# WHAT IS EXPECTED:
Begin at the top of the records and copy each line exactly. The line containing "intros [d|] Hd; auto." is the last one to include.

Saved entries
(** X1.  When the date column is present and some cell of it parses to
    the target date, [row_for_date] returns the dictionary of the first
    row, in table order, whose cell does; later rows of the same date
    are not looked at. *)
Theorem row_for_date_first_match (df : DataFrame) (c : string) (D : date)
        (pre post : list (list pyval)) (r : list pyval)
        (dpre dpost : list (option date)) :
  In c (columns df) ->
  rows df = (pre ++ r :: post)%list ->
  to_datetime_date (column df c) = (dpre ++ Some D :: dpost)%list ->
  List.length dpre = List.length pre ->
  Forall (fun d => d <> Some D) dpre ->
  row_for_date df (VStr c) D = Ok (Some (to_dict (columns df) r)).
Proof.
  intros Hin Hrows Hdc Hlen Hno. unfold row_for_date.
  rewrite in_columns_str. simpl.
  apply existsb_eqb_In in Hin. rewrite Hin. simpl.
  rewrite Hdc, Hrows, map_app. simpl.
  assert (HD : date_eqb D D = true).
  { unfold date_eqb. now rewrite !Z.eqb_refl. }
  rewrite HD.
  rewrite existsb_app. simpl. rewrite orb_true_r. simpl.
  rewrite loc_mask_skip.
  - reflexivity.
  - now rewrite length_map.
  - apply Forall_map. eapply Forall_impl; [|exact Hno].
    intros [d|] Hd; auto.
    destruct (date_eqb d D) eqn:E; auto.
    apply date_eqb_eq in E. subst. now elim Hd.
Qed.

End SelectionFacts.

(** ** The case-insensitive view *)

Lemma row_l_loop_sound (items d : sdict pyval) k v :
  sget (fold_left (fun d kv => sset d (Str.lower (fst kv)) (snd kv)) items d) k
  = Some v ->
  (exists c, In (c, v) items /\ Str.lower c = k) \/ sget d k = Some v.
Proof.
  revert d. induction items as [|[c0 v0] items IH]; intros d Hg; simpl in *.
  - now right.
  - apply IH in Hg as [[c [Hin E]] | Hg].
    + left. exists c. split; auto.
    + destruct (string_dec (Str.lower c0) k) as [E | Hne].
      * subst. rewrite sget_sset_same in Hg. injection Hg as ->.
        left. exists c0. split; auto.
      * rewrite sget_sset_other in Hg by assumption. now right.
Qed.

Lemma row_l_loop_complete (items d : sdict pyval) k :
  (exists c v, In (c, v) items /\ Str.lower c = k) \/ sget d k <> None ->
  sget (fold_left (fun d kv => sset d (Str.lower (fst kv)) (snd kv)) items d) k
  <> None.
Proof.
  revert d. induction items as [|[c0 v0] items IH]; intros d Hc; simpl in *.
  - destruct Hc as [[c [v [[] _]]] | Hd]. exact Hd.
  - apply IH. destruct Hc as [[c [v [[E | Hin] Hl]]] | Hd].
    + injection E as -> ->. right. subst. now rewrite sget_sset_same.
    + left. eauto.
    + right. destruct (string_dec (Str.lower c0) k) as [E | Hne].
      * subst. now rewrite sget_sset_same.
      * now rewrite sget_sset_other.
Qed.

Lemma lower_idem s : Str.lower (Str.lower s) = Str.lower s.
Proof. induction s as [|c r IH]; simpl; auto. now rewrite lower_char_idem, IH. Qed.

(** X3.  The keys of [row_l] are exactly the lower-cased column names of
    the row: a value found under a key is the value of a column whose
    lower-cased name is that key, every column of the row is found under
    its lower-cased name, and nothing is found under a key that has an
    upper-case letter. *)
Theorem row_l_keys_are_folded_columns (row : sdict pyval) :
  (forall k v, sget (row_l row) k = Some v ->
               exists c, In (c, v) row /\ Str.lower c = k)
  /\ (forall c v, In (c, v) row -> sget (row_l row) (Str.lower c) <> None)
  /\ (forall k, Str.lower k <> k -> sget (row_l row) k = None).
Proof.
  split; [|split].
  - intros k v Hg. apply row_l_loop_sound in Hg as [Hc | Hd]; auto. discriminate.
  - intros c v Hin. apply row_l_loop_complete. left. eauto.
  - intros k Hk. destruct (sget (row_l row) k) as [v|] eqn:Hg; auto.
    apply row_l_loop_sound in Hg as [[c [_ E]] | Hd]; [|discriminate].
    elim Hk. subst. apply lower_idem.
Qed.

(** *** Case folding and stripping *)

Lemma lower_char_eq_nocase a b :
  Str.lower_char a = Str.lower_char b -> Str.same_char_nocase a b.
Proof.
  unfold Str.lower_char.
  destruct (Str.is_upper a) eqn:Ha, (Str.is_upper b) eqn:Hb; intros E.
  - assert (Eab : a = b).
    { unfold Str.is_upper in Ha, Hb.
      apply andb_prop in Ha as [_ Ha]. apply andb_prop in Hb as [_ Hb].
      apply N.leb_le in Ha, Hb.
      apply (f_equal N_of_ascii) in E.
      rewrite !N_ascii_embedding in E by lia.
      rewrite <- (ascii_N_embedding a), <- (ascii_N_embedding b).
      f_equal. lia. }
    subst. apply Str.scn_same.
  - subst b. pose proof (Str.scn_up_lo a Ha) as S.
    unfold Str.lower_char in S. now rewrite Ha in S.
  - subst a. pose proof (Str.scn_lo_up b Hb) as S.
    unfold Str.lower_char in S. now rewrite Hb in S.
  - subst. apply Str.scn_same.
Qed.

# RESULT BELOW:
(** X1.  When the date column is present and some cell of it parses to
    the target date, [row_for_date] returns the dictionary of the first
    row, in table order, whose cell does; later rows of the same date
    are not looked at. *)
Theorem row_for_date_first_match (df : DataFrame) (c : string) (D : date)
        (pre post : list (list pyval)) (r : list pyval)
        (dpre dpost : list (option date)) :
  In c (columns df) ->
  rows df = (pre ++ r :: post)%list ->
  to_datetime_date (column df c) = (dpre ++ Some D :: dpost)%list ->
  List.length dpre = List.length pre ->
  Forall (fun d => d <> Some D) dpre ->
  row_for_date df (VStr c) D = Ok (Some (to_dict (columns df) r)).
Proof.
  intros Hin Hrows Hdc Hlen Hno. unfold row_for_date.
  rewrite in_columns_str. simpl.
  apply existsb_eqb_In in Hin. rewrite Hin. simpl.
  rewrite Hdc, Hrows, map_app. simpl.
  assert (HD : date_eqb D D = true).
  { unfold date_eqb. now rewrite !Z.eqb_refl. }
  rewrite HD.
  rewrite existsb_app. simpl. rewrite orb_true_r. simpl.
  rewrite loc_mask_skip.
  - reflexivity.
  - now rewrite length_map.
  - apply Forall_map. eapply Forall_impl; [|exact Hno].
    intros [d|] Hd; auto.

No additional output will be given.